* Material for this task:
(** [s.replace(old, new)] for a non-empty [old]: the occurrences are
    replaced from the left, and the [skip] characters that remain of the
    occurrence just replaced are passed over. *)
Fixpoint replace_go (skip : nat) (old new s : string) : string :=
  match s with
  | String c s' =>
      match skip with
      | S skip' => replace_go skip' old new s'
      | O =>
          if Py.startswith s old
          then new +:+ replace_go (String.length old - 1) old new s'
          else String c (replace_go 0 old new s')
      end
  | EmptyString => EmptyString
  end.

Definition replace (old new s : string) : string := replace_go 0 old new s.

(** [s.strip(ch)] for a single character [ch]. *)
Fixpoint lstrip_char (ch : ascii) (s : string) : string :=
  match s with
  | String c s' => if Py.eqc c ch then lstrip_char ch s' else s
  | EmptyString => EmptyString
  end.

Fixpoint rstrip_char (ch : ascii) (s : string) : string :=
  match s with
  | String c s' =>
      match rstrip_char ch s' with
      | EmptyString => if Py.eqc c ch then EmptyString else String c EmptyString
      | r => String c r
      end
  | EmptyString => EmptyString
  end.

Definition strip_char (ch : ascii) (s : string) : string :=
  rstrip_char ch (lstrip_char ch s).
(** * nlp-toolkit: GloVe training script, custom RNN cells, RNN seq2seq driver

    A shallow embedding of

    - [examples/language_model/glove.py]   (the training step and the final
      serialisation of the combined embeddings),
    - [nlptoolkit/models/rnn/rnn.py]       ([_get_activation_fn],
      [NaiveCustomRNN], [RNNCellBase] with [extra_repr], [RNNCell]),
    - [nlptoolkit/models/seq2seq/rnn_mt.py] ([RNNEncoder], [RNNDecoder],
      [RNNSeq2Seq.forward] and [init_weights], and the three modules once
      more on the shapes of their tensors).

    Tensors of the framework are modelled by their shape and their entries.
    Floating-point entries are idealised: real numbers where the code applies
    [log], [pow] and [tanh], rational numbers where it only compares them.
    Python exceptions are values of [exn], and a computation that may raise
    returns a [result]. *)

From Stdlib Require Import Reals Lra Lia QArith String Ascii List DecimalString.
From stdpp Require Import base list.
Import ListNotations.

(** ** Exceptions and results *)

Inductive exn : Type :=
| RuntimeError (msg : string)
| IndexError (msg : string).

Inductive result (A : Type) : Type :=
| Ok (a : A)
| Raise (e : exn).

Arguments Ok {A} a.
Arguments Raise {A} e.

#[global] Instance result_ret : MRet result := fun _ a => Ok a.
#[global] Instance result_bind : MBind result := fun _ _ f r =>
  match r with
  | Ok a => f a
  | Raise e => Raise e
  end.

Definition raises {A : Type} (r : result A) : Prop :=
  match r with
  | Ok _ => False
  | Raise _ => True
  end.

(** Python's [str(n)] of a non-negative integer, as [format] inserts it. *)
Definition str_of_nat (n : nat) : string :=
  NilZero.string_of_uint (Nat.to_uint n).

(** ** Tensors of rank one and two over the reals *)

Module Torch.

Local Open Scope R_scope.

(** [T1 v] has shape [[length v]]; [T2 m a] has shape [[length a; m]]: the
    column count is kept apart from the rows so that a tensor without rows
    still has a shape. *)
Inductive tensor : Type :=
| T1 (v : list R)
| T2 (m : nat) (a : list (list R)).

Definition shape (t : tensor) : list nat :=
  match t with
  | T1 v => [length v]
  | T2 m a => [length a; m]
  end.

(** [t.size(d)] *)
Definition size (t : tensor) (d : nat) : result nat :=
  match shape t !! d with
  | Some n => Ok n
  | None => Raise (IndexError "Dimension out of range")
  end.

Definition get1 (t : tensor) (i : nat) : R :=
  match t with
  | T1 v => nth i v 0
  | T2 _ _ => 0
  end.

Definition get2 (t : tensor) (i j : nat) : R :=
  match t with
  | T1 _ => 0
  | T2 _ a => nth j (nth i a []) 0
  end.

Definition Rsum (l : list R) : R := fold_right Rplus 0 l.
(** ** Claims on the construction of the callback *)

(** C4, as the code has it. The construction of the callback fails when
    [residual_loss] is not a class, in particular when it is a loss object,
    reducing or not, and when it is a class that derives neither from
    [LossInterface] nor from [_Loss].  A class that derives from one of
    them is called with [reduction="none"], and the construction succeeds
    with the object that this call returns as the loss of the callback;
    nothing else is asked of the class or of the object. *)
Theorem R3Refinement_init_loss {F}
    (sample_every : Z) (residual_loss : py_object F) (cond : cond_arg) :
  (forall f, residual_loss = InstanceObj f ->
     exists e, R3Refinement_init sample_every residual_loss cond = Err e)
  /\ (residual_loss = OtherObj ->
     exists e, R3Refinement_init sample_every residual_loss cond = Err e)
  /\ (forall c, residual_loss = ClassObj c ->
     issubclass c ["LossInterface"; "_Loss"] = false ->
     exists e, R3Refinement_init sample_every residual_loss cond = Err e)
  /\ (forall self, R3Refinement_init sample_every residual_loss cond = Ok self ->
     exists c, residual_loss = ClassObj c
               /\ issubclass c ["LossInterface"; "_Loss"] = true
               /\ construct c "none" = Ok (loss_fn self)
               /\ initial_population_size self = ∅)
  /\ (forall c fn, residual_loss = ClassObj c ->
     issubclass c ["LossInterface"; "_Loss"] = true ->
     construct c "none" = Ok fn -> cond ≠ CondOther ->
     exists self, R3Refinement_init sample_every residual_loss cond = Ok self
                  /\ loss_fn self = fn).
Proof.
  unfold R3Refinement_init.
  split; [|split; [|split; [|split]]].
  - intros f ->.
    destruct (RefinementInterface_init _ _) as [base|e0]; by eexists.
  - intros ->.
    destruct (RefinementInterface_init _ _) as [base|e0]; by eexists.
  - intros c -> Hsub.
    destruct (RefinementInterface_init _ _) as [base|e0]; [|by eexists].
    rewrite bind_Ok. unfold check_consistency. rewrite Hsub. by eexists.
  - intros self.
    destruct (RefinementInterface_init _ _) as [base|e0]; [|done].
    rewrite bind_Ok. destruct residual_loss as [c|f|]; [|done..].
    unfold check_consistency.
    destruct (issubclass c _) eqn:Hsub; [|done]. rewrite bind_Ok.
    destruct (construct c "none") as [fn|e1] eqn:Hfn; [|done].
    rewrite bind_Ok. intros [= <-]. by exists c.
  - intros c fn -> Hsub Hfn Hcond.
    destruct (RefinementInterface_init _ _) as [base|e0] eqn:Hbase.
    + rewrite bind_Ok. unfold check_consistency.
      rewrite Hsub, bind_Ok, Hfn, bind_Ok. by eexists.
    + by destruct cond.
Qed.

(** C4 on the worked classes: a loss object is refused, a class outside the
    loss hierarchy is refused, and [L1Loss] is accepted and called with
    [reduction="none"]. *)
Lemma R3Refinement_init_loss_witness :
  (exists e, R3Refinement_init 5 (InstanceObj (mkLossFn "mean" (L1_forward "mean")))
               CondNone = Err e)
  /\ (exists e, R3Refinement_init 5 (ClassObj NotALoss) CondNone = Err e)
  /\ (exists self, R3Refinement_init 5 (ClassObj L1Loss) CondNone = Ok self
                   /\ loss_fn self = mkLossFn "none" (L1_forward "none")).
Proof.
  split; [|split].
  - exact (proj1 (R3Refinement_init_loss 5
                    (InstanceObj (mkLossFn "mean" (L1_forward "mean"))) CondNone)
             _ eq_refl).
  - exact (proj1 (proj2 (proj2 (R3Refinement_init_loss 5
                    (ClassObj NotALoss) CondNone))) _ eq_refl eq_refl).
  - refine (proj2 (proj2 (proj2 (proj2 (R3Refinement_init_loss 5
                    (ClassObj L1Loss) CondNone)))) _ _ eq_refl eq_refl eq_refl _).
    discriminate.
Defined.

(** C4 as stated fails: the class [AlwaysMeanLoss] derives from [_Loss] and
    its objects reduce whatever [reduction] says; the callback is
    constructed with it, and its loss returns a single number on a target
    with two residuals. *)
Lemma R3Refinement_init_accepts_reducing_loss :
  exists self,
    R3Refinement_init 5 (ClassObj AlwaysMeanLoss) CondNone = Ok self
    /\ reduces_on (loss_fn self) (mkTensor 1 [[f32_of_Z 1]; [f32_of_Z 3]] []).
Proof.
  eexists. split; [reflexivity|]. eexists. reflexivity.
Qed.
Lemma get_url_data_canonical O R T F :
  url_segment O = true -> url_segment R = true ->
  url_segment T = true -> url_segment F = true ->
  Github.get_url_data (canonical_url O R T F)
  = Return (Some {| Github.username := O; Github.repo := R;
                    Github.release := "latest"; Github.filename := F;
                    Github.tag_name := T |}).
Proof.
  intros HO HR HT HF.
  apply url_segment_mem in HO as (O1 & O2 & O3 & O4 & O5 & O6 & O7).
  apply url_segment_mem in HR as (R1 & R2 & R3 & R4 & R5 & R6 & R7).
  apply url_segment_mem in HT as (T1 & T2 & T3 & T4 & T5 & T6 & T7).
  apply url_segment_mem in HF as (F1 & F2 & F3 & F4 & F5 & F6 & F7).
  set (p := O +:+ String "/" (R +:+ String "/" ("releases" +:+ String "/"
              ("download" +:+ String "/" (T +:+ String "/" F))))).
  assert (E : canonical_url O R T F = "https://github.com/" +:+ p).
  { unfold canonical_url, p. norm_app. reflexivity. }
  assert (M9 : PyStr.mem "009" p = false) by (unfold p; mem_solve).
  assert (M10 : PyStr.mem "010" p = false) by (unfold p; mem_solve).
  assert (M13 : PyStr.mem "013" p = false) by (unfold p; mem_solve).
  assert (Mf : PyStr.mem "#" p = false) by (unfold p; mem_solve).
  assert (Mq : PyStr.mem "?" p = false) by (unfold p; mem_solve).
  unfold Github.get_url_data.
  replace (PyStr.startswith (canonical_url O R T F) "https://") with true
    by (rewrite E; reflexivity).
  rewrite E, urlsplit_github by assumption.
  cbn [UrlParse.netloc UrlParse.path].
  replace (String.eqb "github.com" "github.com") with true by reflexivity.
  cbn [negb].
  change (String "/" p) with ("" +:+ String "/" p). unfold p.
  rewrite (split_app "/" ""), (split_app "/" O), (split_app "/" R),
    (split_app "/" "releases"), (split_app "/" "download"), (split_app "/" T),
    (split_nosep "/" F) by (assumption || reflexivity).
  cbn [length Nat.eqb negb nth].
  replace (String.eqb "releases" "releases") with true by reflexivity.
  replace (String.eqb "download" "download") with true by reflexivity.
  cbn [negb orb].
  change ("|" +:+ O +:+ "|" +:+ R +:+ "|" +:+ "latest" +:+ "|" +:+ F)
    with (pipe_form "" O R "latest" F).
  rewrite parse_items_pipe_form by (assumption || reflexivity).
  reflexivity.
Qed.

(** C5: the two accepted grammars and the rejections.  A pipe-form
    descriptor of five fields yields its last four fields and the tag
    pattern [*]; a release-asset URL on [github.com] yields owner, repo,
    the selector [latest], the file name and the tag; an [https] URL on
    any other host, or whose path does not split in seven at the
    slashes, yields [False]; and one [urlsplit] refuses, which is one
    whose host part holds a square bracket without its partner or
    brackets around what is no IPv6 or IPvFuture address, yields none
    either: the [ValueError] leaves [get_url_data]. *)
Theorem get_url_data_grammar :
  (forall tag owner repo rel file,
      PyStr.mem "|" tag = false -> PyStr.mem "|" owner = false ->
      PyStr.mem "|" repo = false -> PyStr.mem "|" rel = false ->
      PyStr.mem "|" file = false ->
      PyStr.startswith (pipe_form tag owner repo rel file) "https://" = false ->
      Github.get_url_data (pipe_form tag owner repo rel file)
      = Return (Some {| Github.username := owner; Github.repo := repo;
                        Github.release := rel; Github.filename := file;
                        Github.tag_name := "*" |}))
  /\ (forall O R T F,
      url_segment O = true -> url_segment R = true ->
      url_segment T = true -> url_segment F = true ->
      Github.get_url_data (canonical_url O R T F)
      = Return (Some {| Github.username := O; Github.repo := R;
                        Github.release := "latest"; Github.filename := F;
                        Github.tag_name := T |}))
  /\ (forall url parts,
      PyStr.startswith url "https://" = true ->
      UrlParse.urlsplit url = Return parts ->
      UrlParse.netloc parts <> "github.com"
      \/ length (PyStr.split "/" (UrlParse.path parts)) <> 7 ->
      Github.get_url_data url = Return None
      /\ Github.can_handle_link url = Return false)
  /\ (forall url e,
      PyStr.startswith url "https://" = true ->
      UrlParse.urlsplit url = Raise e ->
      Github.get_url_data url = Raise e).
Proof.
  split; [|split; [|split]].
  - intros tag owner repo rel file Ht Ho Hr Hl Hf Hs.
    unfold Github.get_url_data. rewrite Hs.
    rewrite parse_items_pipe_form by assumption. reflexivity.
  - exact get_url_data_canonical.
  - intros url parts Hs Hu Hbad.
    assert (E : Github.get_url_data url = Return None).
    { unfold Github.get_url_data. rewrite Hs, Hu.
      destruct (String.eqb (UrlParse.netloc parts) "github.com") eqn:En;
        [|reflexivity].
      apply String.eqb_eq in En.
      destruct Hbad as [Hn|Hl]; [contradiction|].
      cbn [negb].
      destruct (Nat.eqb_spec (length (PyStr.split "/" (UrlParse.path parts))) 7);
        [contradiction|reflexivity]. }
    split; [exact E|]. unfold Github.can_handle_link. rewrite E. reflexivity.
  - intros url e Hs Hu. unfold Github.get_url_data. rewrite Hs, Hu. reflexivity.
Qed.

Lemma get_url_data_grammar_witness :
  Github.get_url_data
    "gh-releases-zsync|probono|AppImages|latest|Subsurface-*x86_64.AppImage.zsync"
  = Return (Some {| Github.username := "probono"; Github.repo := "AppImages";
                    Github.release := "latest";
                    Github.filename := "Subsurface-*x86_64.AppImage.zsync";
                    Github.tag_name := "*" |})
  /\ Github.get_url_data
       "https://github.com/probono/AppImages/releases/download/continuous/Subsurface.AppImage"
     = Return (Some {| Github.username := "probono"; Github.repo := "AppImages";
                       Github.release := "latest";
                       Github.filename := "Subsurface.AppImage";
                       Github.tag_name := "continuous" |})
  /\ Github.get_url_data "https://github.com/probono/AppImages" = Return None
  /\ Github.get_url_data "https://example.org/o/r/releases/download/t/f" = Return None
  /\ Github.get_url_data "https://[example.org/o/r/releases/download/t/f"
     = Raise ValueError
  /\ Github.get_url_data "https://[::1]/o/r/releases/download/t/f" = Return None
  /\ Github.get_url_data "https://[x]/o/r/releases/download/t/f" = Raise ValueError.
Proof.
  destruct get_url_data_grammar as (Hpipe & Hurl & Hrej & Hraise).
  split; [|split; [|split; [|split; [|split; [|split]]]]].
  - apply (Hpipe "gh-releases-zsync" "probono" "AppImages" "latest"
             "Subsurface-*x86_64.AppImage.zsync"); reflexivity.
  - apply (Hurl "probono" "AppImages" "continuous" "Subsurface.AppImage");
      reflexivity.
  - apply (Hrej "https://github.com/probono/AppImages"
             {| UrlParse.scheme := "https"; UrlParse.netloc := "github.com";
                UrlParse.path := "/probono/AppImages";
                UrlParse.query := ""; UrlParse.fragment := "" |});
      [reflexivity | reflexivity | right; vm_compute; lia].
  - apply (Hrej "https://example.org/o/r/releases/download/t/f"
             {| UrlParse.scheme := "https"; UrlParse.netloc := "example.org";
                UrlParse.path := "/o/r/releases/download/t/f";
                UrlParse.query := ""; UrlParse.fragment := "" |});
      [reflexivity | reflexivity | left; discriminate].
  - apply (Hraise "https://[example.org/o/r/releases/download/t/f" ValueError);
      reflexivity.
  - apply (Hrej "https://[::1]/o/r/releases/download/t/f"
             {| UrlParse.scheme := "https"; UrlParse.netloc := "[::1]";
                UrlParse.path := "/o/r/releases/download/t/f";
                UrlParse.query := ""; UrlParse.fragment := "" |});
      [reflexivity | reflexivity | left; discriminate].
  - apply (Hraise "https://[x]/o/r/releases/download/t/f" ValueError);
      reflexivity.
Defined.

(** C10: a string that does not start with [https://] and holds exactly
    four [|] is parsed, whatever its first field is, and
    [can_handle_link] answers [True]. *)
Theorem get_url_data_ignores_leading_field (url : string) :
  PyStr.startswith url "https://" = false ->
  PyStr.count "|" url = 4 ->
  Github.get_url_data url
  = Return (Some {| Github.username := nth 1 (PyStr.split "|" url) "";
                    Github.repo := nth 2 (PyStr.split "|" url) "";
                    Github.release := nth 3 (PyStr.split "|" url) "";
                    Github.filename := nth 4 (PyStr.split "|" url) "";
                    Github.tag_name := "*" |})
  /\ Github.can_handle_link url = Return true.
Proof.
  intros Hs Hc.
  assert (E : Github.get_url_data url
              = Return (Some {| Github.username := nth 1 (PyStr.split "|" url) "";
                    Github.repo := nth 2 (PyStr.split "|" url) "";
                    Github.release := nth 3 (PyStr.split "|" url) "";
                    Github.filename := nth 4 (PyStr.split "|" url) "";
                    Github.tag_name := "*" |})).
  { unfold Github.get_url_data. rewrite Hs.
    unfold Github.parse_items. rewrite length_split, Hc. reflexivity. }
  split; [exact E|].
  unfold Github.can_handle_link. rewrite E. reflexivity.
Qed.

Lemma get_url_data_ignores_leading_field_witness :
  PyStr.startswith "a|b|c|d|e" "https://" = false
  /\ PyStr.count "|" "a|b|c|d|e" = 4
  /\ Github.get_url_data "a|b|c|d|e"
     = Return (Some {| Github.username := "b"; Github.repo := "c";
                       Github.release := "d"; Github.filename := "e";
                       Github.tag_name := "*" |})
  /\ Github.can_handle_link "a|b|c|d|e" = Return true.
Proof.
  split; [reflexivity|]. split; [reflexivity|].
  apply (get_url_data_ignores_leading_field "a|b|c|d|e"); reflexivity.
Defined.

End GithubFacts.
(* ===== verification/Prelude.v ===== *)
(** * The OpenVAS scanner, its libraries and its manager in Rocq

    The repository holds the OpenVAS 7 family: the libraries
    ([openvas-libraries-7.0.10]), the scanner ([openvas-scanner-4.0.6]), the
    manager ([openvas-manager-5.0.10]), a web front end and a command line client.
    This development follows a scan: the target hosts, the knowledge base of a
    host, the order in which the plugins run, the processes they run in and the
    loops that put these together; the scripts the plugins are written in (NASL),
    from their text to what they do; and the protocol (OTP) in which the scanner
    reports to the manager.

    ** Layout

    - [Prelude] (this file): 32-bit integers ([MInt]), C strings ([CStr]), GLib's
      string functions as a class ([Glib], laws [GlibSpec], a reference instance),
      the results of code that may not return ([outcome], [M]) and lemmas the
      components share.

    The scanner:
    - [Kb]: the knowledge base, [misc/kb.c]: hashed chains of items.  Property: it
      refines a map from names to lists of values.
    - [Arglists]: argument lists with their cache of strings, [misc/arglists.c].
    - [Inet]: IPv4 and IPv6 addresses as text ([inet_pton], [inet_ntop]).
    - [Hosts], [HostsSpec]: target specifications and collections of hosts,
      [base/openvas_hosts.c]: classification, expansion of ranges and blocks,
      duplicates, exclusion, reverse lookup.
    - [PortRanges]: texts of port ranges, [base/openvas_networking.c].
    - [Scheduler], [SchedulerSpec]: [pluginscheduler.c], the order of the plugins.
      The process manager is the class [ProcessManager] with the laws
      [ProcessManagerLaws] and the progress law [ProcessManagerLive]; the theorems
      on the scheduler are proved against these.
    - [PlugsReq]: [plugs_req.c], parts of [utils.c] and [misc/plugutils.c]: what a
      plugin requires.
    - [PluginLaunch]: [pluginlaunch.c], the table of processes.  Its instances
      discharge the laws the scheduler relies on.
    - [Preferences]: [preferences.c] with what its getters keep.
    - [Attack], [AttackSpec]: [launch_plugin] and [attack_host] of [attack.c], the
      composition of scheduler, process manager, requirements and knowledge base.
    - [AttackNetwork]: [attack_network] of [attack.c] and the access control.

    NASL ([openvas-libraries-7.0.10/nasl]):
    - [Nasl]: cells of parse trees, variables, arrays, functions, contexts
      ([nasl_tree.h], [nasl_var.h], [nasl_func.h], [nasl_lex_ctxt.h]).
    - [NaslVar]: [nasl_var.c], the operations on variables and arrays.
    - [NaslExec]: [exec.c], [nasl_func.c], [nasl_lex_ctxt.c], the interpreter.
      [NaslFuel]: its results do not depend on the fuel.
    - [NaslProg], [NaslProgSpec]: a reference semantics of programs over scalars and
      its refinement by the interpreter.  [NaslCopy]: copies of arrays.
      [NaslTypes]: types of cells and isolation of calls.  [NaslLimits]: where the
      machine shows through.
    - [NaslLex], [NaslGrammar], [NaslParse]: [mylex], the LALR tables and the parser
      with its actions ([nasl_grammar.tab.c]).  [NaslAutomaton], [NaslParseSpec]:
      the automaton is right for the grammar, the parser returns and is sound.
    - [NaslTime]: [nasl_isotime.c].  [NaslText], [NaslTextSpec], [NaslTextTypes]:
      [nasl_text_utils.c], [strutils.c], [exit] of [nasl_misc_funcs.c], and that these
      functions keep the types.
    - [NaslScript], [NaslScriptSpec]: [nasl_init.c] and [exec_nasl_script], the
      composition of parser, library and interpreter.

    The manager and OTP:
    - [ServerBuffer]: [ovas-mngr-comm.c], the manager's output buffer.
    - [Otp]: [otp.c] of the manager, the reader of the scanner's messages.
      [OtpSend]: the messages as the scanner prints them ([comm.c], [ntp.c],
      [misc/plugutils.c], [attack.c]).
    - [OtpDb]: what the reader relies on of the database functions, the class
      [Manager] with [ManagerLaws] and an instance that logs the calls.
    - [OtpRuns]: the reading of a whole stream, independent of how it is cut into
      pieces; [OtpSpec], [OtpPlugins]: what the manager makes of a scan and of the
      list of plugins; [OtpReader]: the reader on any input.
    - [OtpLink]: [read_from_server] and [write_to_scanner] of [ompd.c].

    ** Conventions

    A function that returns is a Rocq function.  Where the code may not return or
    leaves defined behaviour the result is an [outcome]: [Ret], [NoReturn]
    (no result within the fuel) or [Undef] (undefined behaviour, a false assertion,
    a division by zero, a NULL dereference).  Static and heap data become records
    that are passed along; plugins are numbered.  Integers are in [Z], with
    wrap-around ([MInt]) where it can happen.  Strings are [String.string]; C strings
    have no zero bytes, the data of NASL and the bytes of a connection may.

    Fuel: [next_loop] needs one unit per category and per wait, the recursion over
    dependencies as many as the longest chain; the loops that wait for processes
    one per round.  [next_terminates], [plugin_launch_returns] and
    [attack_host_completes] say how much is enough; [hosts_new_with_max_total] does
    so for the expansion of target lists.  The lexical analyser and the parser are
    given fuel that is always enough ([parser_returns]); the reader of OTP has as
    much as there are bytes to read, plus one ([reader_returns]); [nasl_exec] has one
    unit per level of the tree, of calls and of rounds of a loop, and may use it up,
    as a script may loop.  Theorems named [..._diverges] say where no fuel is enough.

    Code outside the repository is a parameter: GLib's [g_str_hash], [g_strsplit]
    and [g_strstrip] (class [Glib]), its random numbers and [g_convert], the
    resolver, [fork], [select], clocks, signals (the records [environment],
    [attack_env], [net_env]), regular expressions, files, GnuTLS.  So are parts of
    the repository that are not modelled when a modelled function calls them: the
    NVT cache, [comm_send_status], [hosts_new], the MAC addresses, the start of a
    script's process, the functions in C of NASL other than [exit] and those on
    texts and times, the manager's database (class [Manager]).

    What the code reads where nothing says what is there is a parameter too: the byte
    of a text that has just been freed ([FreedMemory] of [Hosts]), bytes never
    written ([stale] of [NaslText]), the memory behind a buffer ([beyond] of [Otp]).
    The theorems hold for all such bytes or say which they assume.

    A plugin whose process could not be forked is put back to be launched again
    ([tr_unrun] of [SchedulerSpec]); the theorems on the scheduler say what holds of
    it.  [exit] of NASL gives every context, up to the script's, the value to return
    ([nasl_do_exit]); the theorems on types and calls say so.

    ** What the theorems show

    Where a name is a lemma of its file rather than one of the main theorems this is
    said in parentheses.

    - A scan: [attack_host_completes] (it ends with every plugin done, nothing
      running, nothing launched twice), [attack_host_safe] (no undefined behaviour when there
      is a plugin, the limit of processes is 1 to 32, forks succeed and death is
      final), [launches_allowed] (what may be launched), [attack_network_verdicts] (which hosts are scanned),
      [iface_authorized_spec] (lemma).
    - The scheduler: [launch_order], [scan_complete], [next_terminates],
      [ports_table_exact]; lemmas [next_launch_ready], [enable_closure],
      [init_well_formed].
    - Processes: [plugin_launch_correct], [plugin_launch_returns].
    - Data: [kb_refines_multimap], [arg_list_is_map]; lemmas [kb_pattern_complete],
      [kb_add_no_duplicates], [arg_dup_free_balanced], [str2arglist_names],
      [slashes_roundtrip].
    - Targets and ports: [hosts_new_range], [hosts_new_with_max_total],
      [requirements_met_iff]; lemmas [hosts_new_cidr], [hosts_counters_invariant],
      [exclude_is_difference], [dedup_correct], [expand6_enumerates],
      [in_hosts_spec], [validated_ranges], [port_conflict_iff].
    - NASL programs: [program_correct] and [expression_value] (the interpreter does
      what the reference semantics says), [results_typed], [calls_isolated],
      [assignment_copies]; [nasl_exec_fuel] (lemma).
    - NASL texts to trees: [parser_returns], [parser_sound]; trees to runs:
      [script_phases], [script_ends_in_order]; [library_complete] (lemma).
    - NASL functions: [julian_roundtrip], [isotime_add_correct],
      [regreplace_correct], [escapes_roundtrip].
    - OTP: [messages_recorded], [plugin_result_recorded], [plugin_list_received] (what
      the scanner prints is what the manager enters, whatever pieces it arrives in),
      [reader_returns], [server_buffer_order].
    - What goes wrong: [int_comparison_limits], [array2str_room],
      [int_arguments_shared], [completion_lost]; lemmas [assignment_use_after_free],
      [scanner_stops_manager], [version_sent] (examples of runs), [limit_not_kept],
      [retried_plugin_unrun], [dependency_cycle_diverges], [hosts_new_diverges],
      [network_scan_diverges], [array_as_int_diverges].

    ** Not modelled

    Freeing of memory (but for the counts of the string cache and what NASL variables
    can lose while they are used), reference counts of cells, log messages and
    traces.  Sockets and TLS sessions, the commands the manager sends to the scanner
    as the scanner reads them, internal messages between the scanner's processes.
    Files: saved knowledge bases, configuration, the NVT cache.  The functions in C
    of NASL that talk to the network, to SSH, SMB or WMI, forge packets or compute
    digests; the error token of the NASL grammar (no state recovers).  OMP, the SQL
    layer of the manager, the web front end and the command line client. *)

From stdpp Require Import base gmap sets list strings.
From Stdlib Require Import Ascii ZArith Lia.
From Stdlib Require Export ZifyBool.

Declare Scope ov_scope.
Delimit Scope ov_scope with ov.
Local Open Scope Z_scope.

* What the task asks: Write out each line above containing "mkLossFn".

* Response box:
  (exists e, R3Refinement_init 5 (InstanceObj (mkLossFn "mean" (L1_forward "mean")))
                   /\ loss_fn self = mkLossFn "none" (L1_forward "none")).
                    (InstanceObj (mkLossFn "mean" (L1_forward "mean"))) CondNone)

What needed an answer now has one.